“We are upgrading Apple Inc. (AAPL) to Outperform from Neutral, as we believe Apple has further room for expansion. Apple has experienced tremendous growth, driven by the success of its iPhones and increased Mac shipments,” Zacks Equity Research reports.
“We expect the iPhone-driven momentum to continue, as the company’s product generates the highest customer satisfaction in the industry. In our opinion, this is the key to long-term growth and continued appreciation of the stock, given the large addressable market,” Zacks reports.
“We believe the company will continue to post solid results due to the resurgence of its Mac portable systems, including MacBook Air, Mac Pro and the new Snow Leopard. The company revamped its line of iMac desktops and MacBook laptop computers, as well as increased sales of iPods, including the new iPod Shuffle, iPhone 3G, iPhone OS 3.0 (beta release), iTunes Movie Rentals and the successful launch of the iPhone 3GS,” Zacks reports.
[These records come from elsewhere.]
Lemma one_result_supplies :
  supplies (VS := one_result) toy_policy ∅ ["d1"] (λ _, True) (λ name c, name = "build" ∧ c = toy_result).
Proof.
  split; cbn [Steps toy_policy].
  - by intros name step [<- <-]%lookup_singleton_Some.
  - intros name step s ds [<- <-]%lookup_singleton_Some _ _. exists s, [toy_result]. by repeat constructor.
  - intros name step c [<- <-]%lookup_singleton_Some [_ ->]. split; [done|by left| |].
    + intros e ->%list_elem_of_singleton. by eexists.
    + split.
      * exists (Some (toy_ed "bob")), toy_functionary. by vm_compute; repeat (split || left).
      * intros v f ->%list_elem_of_singleton ->%list_elem_of_singleton. left. by vm_compute.
  - intros name step from [<- <-]%lookup_singleton_Some ?%not_elem_of_nil. done.
Qed.

Lemma Policy_Verify_accepts_witness :
  ∃ s' results, Policy_Verify (VS := one_result) toy_policy 1 [WithSubjectDigests ["d1"]; WithVerifiedSource (Some tt)] =
    (s', Ok (true, results)).
Proof.
  destruct (Policy_Verify_accepts (VS := one_result) toy_policy ∅ ["d1"] (λ _, True) (λ name c, name = "build" ∧ c = toy_result)
    1 [WithSubjectDigests ["d1"]; WithVerifiedSource (Some tt)] tt) as (s' & results & H & _).
  - exact one_result_supplies.
  - vm_compute. reflexivity.
  - exact I.
  - reflexivity.
  - intros d Hd. exact Hd.
  - vm_compute. discriminate.
  - exists s', results. exact H.
Defined.

(** C19: a verification that cannot start says why, whatever the source: without a
    source, without subject digests, with a search depth below one, or after the
    policy's expiry. *)
Theorem Policy_Verify_rejects `{CL : CryptoLib} `{TL : !TspLib} `{GL : GlobLib} `{FL : FulcioLib} `{RO : RangeOrder}
    {A S : Type} `{AO : AttestorOps A} `{RL : RegoLib} `{VS : !VerifiedSourcer A S}
    (p : Policy) (now : Z) (s : S) (ds : list string) (depth : Z) :
  (Policy_Verify (A := A) p now [WithSubjectDigests ds; WithSearchDepth depth]).2 =
     Err (ErrInvalidOption "verified source" "a verified attestation source is required") ∧
  (Policy_Verify p now [WithVerifiedSource (Some s); WithSearchDepth depth]).2 =
     Err (ErrInvalidOption "subject digests" "at least one subject digest is required") ∧
  (ds ≠ [] → (depth < 1)%Z →
   (Policy_Verify p now [WithVerifiedSource (Some s); WithSubjectDigests ds; WithSearchDepth depth]).2 =
     Err (ErrInvalidOption "search depth" "search depth must be at least 1")) ∧
  (ds ≠ [] → (1 ≤ depth)%Z → (unix_nano (Expires p) < now)%Z →
   Policy_Verify p now [WithVerifiedSource (Some s); WithSubjectDigests ds; WithSearchDepth depth] =
     (Some s, Err (ErrPolicyExpired (Expires p)))).
Proof.
  split; [done|]. split; [done|]. unfold Policy_Verify. cbn [foldl].
  unfold checkVerifyOpts. cbn [verifiedSource subjectDigests searchDepth WithVerifiedSource WithSubjectDigests WithSearchDepth].
  split; intros Hds Hdepth; (rw (bool_decide_eq_false_2 (length ds = 0)); [|by intros ?%nil_length_inv]).
  - by rw bool_decide_eq_true_2.
  - intros Hexp. rw bool_decide_eq_false_2; [|lia]. by rw bool_decide_eq_true_2.
Qed.

Lemma Policy_Verify_rejects_witness :
  (Policy_Verify toy_policy 11 [WithVerifiedSource (Some toy_verified_source); WithSubjectDigests ["d1"];
     WithSearchDepth 1]).2 = Err (ErrPolicyExpired (Expires toy_policy)).
Proof.
  destruct (Policy_Verify_rejects (A := toyA) toy_policy 11 toy_verified_source ["d1"] 1) as (_ & _ & _ & H).
  rewrite H; [reflexivity|discriminate|lia|vm_compute; reflexivity].
Defined.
“Apple has a strong balance sheet with zero debt and $34.0 billion cash, short-term investments and long-term mark etable securities as of September 2009 versus $31.1 billion as of June 2009,” Zacks reports. “Year to date, Apple’s share price has more than doubled. Apple’s valuation premium is justified, given the company’s various positive attributes and track record in earnings growth, and leaves room for further upside from the current levels.”